== Provided data

(* ===== verification/BtAlloc.v ===== *)
(** * Allocating space in a b-tree page: [pageFindSlot] and [allocateSpace]
    ([src/src/btree.c]) *)
From S2P Require Import Prelude Bits Bytes Varint BtPage Interval BtRep BtDefrag.

(** ** Definitions *)

(** [None] is the null pointer with [*pRc] untouched; [*pRc] set to an error
    is [Fail]. *)
Fixpoint findslot_loop (fuel : nat) (nByte maxPC iAddr pc : Z)
    : M MemPage (option Z) :=
  match fuel with
  | O => undef
  | S fuel =>
      let* p := gets id in
      let hdr := hdrOffset p in
      if pc <=? maxPC then
        let* size := rd2 (pc + 2) in
        let x := size - nByte in
        if 0 <=? x then
          if x <? 4 then
            let* frag := rd1 (hdr + 7) in
            if 57 <? frag then ret None else
            mv iAddr pc 2 ;;*
            wr1 (hdr + 7) (frag + u8 x) ;;*
            ret (Some pc)
          else if maxPC <? x + pc then fail SQLITE_CORRUPT
          else wr2 (pc + 2) x ;;* ret (Some (pc + x))
        else
          let* next := rd2 pc in
          if next <=? pc then
            if negb (next =? 0) then fail SQLITE_CORRUPT else ret None
          else findslot_loop fuel nByte maxPC pc next
      else if maxPC + nByte - 4 <? pc then fail SQLITE_CORRUPT
      else ret None
  end.

Definition pageFindSlot (nByte : Z) : M MemPage (option Z) :=
  let* p := gets id in
  let iAddr := hdrOffset p + 1 in
  let* pc := rd2 iAddr in
  let usz := usableSize (pBt p) in
  findslot_loop (S (Z.to_nat usz)) nByte (usz - nByte) iAddr pc.

Definition allocateSpace (nByte : Z) : M MemPage Z :=
  let* p := gets id in
  let hdr := hdrOffset p in
  let usz := usableSize (pBt p) in
  let gap := cellOffset p + 2 * nCell p in
  let* top := rd2 (hdr + 5) in
  let* top :=
    (if top <? gap then
       if (top =? 0) && (usz =? 65536) then ret 65536 else fail SQLITE_CORRUPT
     else if usz <? top then fail SQLITE_CORRUPT else ret top) in
  let* b2 := rd1 (hdr + 2) in
  let* b1 := rd1 (hdr + 1) in
  let* slot :=
    (if (negb (b2 =? 0) || negb (b1 =? 0)) && (gap + 2 <=? top)
     then pageFindSlot nByte else ret None) in
  match slot with
  | Some g2 => if g2 <=? gap then fail SQLITE_CORRUPT else ret g2
  | None =>
      let* top :=
        (if top <? gap + 2 + nByte then
           defragmentPage (Z.min 4 (nFree p - (2 + nByte))) ;;*
           let* t := rd2 (hdr + 5) in ret (get2byteNotZero t)
         else ret top) in
      let top := top - nByte in
      wr2 (hdr + 5) top ;;*
      ret top
  end.


(** ** Taking space from a freeblock *)

Lemma ascending_remove lo F1 x F2 :
  ascending lo (F1 ++ x :: F2) -> ascending lo (F1 ++ F2).
Proof.
  revert lo. induction F1 as [|y F1 IH]; intros lo; cbn.
  - intros (H1 & H2 & H3). eapply ascending_le; [|exact H3]. unfold iend. lia.
  - intros (H1 & H2 & H3). auto.
Qed.

Lemma ascending_split lo F1 x F2 :
  ascending lo (F1 ++ x :: F2) ->
  ascending lo F1 /\ lo <= x.1 /\ 4 <= x.2 /\ ascending (iend x + 4) F2 /\
  (forall y, y ∈ F1 -> iend y + 4 <= x.1).
Proof.
  intros H. pose proof H as H'. change (x :: F2) with ([x] ++ F2) in H.
  rewrite app_assoc in H. apply ascending_app in H as [H _].
  destruct (ascending_snoc _ _ _ H) as (S1 & S2 & S3).
  apply ascending_app in H' as [H1 (_ & _ & H2)]. done.
Qed.

(** The pointer before [x], as a location. *)
Lemma lastptr_before p lo F1 :
  ascending lo F1 -> pfirst p <= lo -> hdrOffset p + 8 <= pfirst p ->
  lastptr (hdrOffset p + 1) F1 = hdrOffset p + 1 \/
  exists y, y ∈ F1 /\ lastptr (hdrOffset p + 1) F1 = y.1 /\ pfirst p <= y.1 /\ 4 <= y.2.
Proof.
  intros Ha H1 H2. destruct (lastptr_elem (hdrOffset p + 1) F1) as [|(y & Hy & E)];
    [by left|]. right. exists y. split; [done|]. split; [done|].
  destruct (ascending_inside _ _ _ Ha Hy). lia.
Qed.

Lemma kept_out p R F j y :
  space p R F -> kept p R j -> y ∈ F ->
  (j < y.1 \/ iend y <= j) /\ j <> hdrOffset p + 7 /\
  (j < hdrOffset p + 1 \/ hdrOffset p + 3 <= j).
Proof.
  intros Hsp Hk Hy. pose proof (space_bounds _ _ _ Hsp) as (Ht & Hu & Hf).
  pose proof (sp_inside _ _ _ Hsp) as Hi. rewrite list.Forall_forall in Hi.
  destruct (Hi y) as [Y1 Y2]; [rewrite elem_of_app; by right|].
  pose proof (sp_disj _ _ _ Hsp) as Hd. apply pdisj_app in Hd as (_ & _ & Hd).
  rewrite list.Forall_forall in Hd.
  destruct Hk as [|[|[|[|(r & Hr & Hj)]]]]; try lia.
  pose proof (Hd r Hr) as D. rewrite list.Forall_forall in D. specialize (D y Hy).
  destruct (Hi r) as [R1 R2]; [rewrite elem_of_app; by left|].
  unfold disj, iend in *. lia.
Qed.

Definition slot_post (p : MemPage) (R : list iv) (nByte : Z) (r : option Z)
    (s : MemPage) : Prop :=
  match r with
  | None => s = p
  | Some idx => ptop p < idx /\ exists d' F', s = set_aData d' p /\
      ptop s = ptop p /\ frame p R d' /\ space s ((idx, nByte) :: R) F'
  end.

(** The whole freeblock [x] is used, its excess becoming fragment bytes. *)
Lemma unlink_space p R F1 x F2 nByte d' :
  space p R (F1 ++ x :: F2) -> 4 <= nByte -> 0 <= x.2 - nByte < 4 ->
  pfrag p <= 57 -> bytes_ok d' -> blen d' = blen (aData p) ->
  bat d' (hdrOffset p + 7) = u8 (pfrag p + u8 (x.2 - nByte)) ->
  at2 d' (lastptr (hdrOffset p + 1) F1) = headptr F2 ->
  (forall j, j <> hdrOffset p + 7 -> j < lastptr (hdrOffset p + 1) F1 \/
     lastptr (hdrOffset p + 1) F1 + 2 <= j -> bat d' j = bat (aData p) j) ->
  ptop (set_aData d' p) = ptop p /\
  space (set_aData d' p) ((x.1, nByte) :: R) (F1 ++ F2) /\ frame p R d'.
Proof.
  intros Hsp Hn Hx Hfr Hok Hl V7 Vp Hall.
  pose proof (space_bounds _ _ _ Hsp) as (Ht & Hu & Hf).
  destruct (ascending_split _ _ _ _ (sp_asc _ _ _ Hsp)) as (A1 & A2 & A3 & A4 & A5).
  pose proof (lastptr_before p _ F1 A1 ltac:(lia) ltac:(lia)) as Hlp.
  set (lp := lastptr (hdrOffset p + 1) F1) in *.
  pose proof (sp_chain _ _ _ Hsp) as Hc.
  apply chain_app in Hc as [Hc1 (_ & _ & Hc2)].
  apply chain_links in Hc2 as [_ Hc2].
  assert (Htop : ptop (set_aData d' p) = ptop p).
  { unfold ptop. cbn. f_equal. apply at2_eq; apply Hall; try lia;
      destruct Hlp as [->|(y & _ & -> & ? & _)]; lia. }
  pose proof (perm_middle R F1 x F2) as Hperm0.
  assert (Hfrag : 0 <= pfrag p).
  { unfold pfrag. apply bat_range. apply (sp_geom _ _ _ Hsp). }
  split; [done|]. split.
  - split; rewrite ?Htop; try done.
    + apply page_geom_data; [apply (sp_geom _ _ _ Hsp)|done|done].
    + apply (sp_top _ _ _ Hsp).
    + pose proof (sp_inside _ _ _ Hsp) as Hi. rewrite Hperm0 in Hi.
      apply list.Forall_cons in Hi as [I1 I2]. constructor; [|done].
      unfold inside, iend in *. cbn. lia.
    + pose proof (sp_disj _ _ _ Hsp) as Hd. rewrite Hperm0 in Hd.
      destruct Hd as [D1 D2]. split; [|done].
      eapply Forall_impl; [|exact D1]. intros r. unfold disj, iend. cbn. lia.
    + constructor; [cbn; lia|apply (sp_size _ _ _ Hsp)].
    + cbn [aData set_aData]. change (hdrOffset (set_aData d' p)) with (hdrOffset p).
      apply chain_app. fold lp. split.
      * eapply seg_last; [exact Hc1|exact A1|lia|]. fold lp.
        intros j Hj Hjl. apply Hall; [|done].
        destruct Hj as [|(y & Hy & ?)]; [lia|].
        pose proof (ascending_inside _ _ _ A1 Hy). lia.
      * apply chain_links. split; [done|]. eapply links_same; [exact Hc2|].
        apply list.Forall_forall. intros y Hy j Hj.
        pose proof (ascending_inside _ _ _ A4 Hy). apply Hall; [unfold iend in *; lia|].
        destruct Hlp as [->|(z & Hz & -> & ? & ?)]; [unfold iend in *; lia|].
        specialize (A5 z Hz). unfold iend in *. lia.
    + eapply ascending_remove, (sp_asc _ _ _ Hsp).
    + unfold pfrag. cbn [aData set_aData hdrOffset pBt]. rewrite V7.
      rewrite (u8_small (x.2 - nByte)), u8_small by lia.
      pose proof (sp_total _ _ _ Hsp) as Htot. rewrite Hperm0, total_cons in Htot.
      cbn [app]. rewrite total_cons. cbn [snd]. lia.
  - intros j Hj.
    destruct (kept_out _ _ _ _ x Hsp Hj) as (K1 & K2 & K3);
      [rewrite elem_of_app; right; by left|].
    apply Hall; [done|]. destruct Hlp as [->|(y & Hy & -> & ? & ?)]; [lia|].
    destruct (kept_out _ _ _ _ y Hsp Hj) as (K4 & _);
      [rewrite elem_of_app; by left|]. unfold iend in *. lia.
Qed.

(** The freeblock [x] gives its last [nByte] bytes. *)
Lemma shrink_space p R F1 x F2 nByte d' :
  space p R (F1 ++ x :: F2) -> 4 <= nByte -> 4 <= x.2 - nByte ->
  changed (aData p) d' (x.1 + 2) 2 -> at2 d' (x.1 + 2) = u16 (x.2 - nByte) ->
  ptop (set_aData d' p) = ptop p /\
  space (set_aData d' p) ((x.1 + (x.2 - nByte), nByte) :: R)
    (F1 ++ (x.1, x.2 - nByte) :: F2) /\ frame p R d'.
Proof.
  intros Hsp Hn Hx (Hl & Hok & Hall) V.
  pose proof (sp_geom _ _ _ Hsp) as Hg.
  pose proof (page_geom_bounds p Hg) as (Hus & Hbl & Hok0 & Hh). specialize (Hok Hok0).
  pose proof (space_bounds _ _ _ Hsp) as (Ht & Hu & Hf).
  destruct (ascending_split _ _ _ _ (sp_asc _ _ _ Hsp)) as (A1 & A2 & A3 & A4 & A5).
  pose proof (sp_chain _ _ _ Hsp) as Hc.
  apply chain_app in Hc as [Hc1 (Hcp & _ & Hc2)].
  pose proof (lastptr_before p _ F1 A1 ltac:(lia) ltac:(lia)) as Hlp.
  set (lp := lastptr (hdrOffset p + 1) F1) in *.
  assert (Hxi : iend x <= usableSize (pBt p)).
  { pose proof (sp_inside _ _ _ Hsp) as Hi. rewrite list.Forall_forall in Hi.
    apply Hi. rewrite !elem_of_app. right; right. by left. }
  assert (Htop : ptop (set_aData d' p) = ptop p).
  { unfold ptop. cbn. f_equal. apply at2_eq; apply Hall; lia. }
  set (y := (x.1, x.2 - nByte)). set (z := (x.1 + (x.2 - nByte), nByte)).
  assert (Hperm : Permutation ((z :: R) ++ F1 ++ y :: F2) (z :: y :: R ++ F1 ++ F2)).
  { cbn. constructor. apply perm_middle. }
  pose proof (perm_middle R F1 x F2) as Hperm0.
  split; [done|]. split.
  - split; rewrite ?Htop, ?Hperm; try done.
    + by apply page_geom_data.
    + apply (sp_top _ _ _ Hsp).
    + pose proof (sp_inside _ _ _ Hsp) as Hi. rewrite Hperm0 in Hi.
      apply list.Forall_cons in Hi as [I1 I2].
      constructor; [|constructor; [|done]];
        unfold y, z, inside, iend in *; cbn in *; lia.
    + pose proof (sp_disj _ _ _ Hsp) as Hd. rewrite Hperm0 in Hd.
      destruct Hd as [D1 D2]. split; [constructor|split; [|done]].
      * unfold y, z, disj, iend. cbn. lia.
      * eapply Forall_impl; [|exact D1]. intros r. unfold z, disj, iend. cbn. lia.
      * eapply Forall_impl; [|exact D1]. intros r. unfold y, disj, iend. cbn. lia.
    + constructor; [cbn; lia|apply (sp_size _ _ _ Hsp)].
    + cbn [aData set_aData]. change (hdrOffset (set_aData d' p)) with (hdrOffset p).
      apply chain_app. fold lp. split; [|cbn [chain]; split; [|split]].
      * eapply seg_same; [exact Hc1|apply at2_eq; apply Hall; lia|].
        apply list.Forall_forall. intros w Hw j Hj. apply Hall.
        pose proof (ascending_inside _ _ _ A1 Hw). specialize (A5 w Hw).
        unfold iend in *. lia.
      * change y.1 with x.1. rewrite <- Hcp. apply at2_eq; apply Hall;
          (destruct Hlp as [->|(w & Hw & -> & ? & ?)]; [lia|]);
          specialize (A5 w Hw); unfold iend in *; lia.
      * cbn. rewrite V. apply u16_small. unfold iend in *. lia.
      * cbn. eapply chain_same; [exact Hc2|apply at2_eq; apply Hall; lia|].
        apply list.Forall_forall. intros w Hw j Hj. apply Hall.
        pose proof (ascending_inside _ _ _ A4 Hw). unfold iend in *. lia.
    + apply ascending_insert; try done; cbn; try lia.
      eapply ascending_le; [|exact A4]. unfold y, iend. cbn. lia.
    + unfold pfrag. cbn [aData set_aData hdrOffset pBt]. rewrite Hall by lia.
      pose proof (sp_total _ _ _ Hsp) as Htot. rewrite Hperm0 in Htot.
      rewrite total_cons in Htot. rewrite !total_cons. unfold y, z. cbn [snd].
      unfold pfrag in Htot. lia.
  - intros j Hj. apply Hall.
    destruct (kept_out _ _ _ _ x Hsp Hj) as (K1 & K2 & K3);
      [rewrite elem_of_app; right; by left|]. unfold iend in *. lia.
Qed.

====

## Exercise brief:
Your answer must be the lines above from the one containing "pose proof (ascending_inside _ _ _ A4 Hy)." to the one containing "rewrite (u8_small (x.2", both included, restated word for word.

## Answer to this problem:
        pose proof (ascending_inside _ _ _ A4 Hy). apply Hall; [unfold iend in *; lia|].
        destruct Hlp as [->|(z & Hz & -> & ? & ?)]; [unfold iend in *; lia|].
        specialize (A5 z Hz). unfold iend in *. lia.
    + eapply ascending_remove, (sp_asc _ _ _ Hsp).
    + unfold pfrag. cbn [aData set_aData hdrOffset pBt]. rewrite V7.
      rewrite (u8_small (x.2 - nByte)), u8_small by lia.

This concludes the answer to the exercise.